§ **Problem to work on**: Please copy, character for character, each line from the beginning of the listing to the line containing "if decide (INSTANT_MIN", including both.

§ **Supplied data**:
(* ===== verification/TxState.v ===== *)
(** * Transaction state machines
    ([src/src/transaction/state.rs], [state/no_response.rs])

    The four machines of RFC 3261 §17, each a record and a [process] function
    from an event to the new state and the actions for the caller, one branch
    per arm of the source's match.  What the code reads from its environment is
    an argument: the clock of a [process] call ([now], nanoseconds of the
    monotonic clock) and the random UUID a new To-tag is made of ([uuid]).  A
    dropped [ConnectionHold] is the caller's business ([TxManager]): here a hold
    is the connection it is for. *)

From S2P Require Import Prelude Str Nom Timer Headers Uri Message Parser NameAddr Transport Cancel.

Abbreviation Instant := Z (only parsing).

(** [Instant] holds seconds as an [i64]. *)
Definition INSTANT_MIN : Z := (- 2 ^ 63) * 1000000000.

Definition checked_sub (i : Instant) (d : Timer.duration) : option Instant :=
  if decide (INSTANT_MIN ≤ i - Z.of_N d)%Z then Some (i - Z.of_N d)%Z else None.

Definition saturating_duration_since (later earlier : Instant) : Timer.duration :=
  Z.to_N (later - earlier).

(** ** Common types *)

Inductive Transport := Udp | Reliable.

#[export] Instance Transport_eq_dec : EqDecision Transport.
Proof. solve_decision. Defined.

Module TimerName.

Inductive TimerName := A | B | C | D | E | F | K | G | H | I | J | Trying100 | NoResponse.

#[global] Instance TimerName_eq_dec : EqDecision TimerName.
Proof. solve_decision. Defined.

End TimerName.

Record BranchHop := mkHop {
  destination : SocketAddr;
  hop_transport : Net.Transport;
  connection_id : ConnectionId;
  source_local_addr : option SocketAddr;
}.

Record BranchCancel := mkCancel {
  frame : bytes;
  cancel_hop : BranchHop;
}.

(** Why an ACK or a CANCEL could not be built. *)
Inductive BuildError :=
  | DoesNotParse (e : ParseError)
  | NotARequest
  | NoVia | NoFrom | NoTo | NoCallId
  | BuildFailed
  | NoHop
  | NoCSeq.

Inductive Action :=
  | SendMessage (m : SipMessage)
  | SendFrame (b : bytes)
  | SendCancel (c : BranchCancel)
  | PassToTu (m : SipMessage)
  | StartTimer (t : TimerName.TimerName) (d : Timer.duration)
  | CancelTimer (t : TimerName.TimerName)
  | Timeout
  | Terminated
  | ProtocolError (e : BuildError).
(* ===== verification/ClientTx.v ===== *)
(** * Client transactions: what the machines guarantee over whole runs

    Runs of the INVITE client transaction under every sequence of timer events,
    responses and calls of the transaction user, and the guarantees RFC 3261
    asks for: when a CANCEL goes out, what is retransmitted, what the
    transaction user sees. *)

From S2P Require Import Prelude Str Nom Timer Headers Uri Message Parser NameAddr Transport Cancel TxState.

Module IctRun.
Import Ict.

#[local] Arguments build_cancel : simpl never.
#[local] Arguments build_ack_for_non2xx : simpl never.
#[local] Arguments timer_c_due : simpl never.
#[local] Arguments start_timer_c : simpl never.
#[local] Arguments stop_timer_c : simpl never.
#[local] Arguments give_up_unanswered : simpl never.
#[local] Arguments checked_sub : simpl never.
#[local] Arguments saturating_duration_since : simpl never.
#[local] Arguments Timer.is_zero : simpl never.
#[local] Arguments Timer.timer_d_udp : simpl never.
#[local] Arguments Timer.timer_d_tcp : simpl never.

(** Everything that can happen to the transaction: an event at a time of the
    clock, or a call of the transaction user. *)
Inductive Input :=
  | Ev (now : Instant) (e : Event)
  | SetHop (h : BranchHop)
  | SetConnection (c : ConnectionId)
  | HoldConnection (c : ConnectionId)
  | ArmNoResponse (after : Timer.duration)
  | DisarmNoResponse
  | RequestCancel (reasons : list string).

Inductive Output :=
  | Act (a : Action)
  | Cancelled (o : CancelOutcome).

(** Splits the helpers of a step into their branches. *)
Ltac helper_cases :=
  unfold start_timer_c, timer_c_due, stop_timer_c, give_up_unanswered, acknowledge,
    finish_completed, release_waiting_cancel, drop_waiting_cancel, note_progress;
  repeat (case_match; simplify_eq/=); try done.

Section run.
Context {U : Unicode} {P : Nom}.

§ **Written solution**:
(* ===== verification/TxState.v ===== *)
(** * Transaction state machines
    ([src/src/transaction/state.rs], [state/no_response.rs])

    The four machines of RFC 3261 §17, each a record and a [process] function
    from an event to the new state and the actions for the caller, one branch
    per arm of the source's match.  What the code reads from its environment is
    an argument: the clock of a [process] call ([now], nanoseconds of the
    monotonic clock) and the random UUID a new To-tag is made of ([uuid]).  A
    dropped [ConnectionHold] is the caller's business ([TxManager]): here a hold
    is the connection it is for. *)

From S2P Require Import Prelude Str Nom Timer Headers Uri Message Parser NameAddr Transport Cancel.

Abbreviation Instant := Z (only parsing).

(** [Instant] holds seconds as an [i64]. *)
Definition INSTANT_MIN : Z := (- 2 ^ 63) * 1000000000.

Definition checked_sub (i : Instant) (d : Timer.duration) : option Instant :=
  if decide (INSTANT_MIN ≤ i - Z.of_N d)%Z then Some (i - Z.of_N d)%Z else None.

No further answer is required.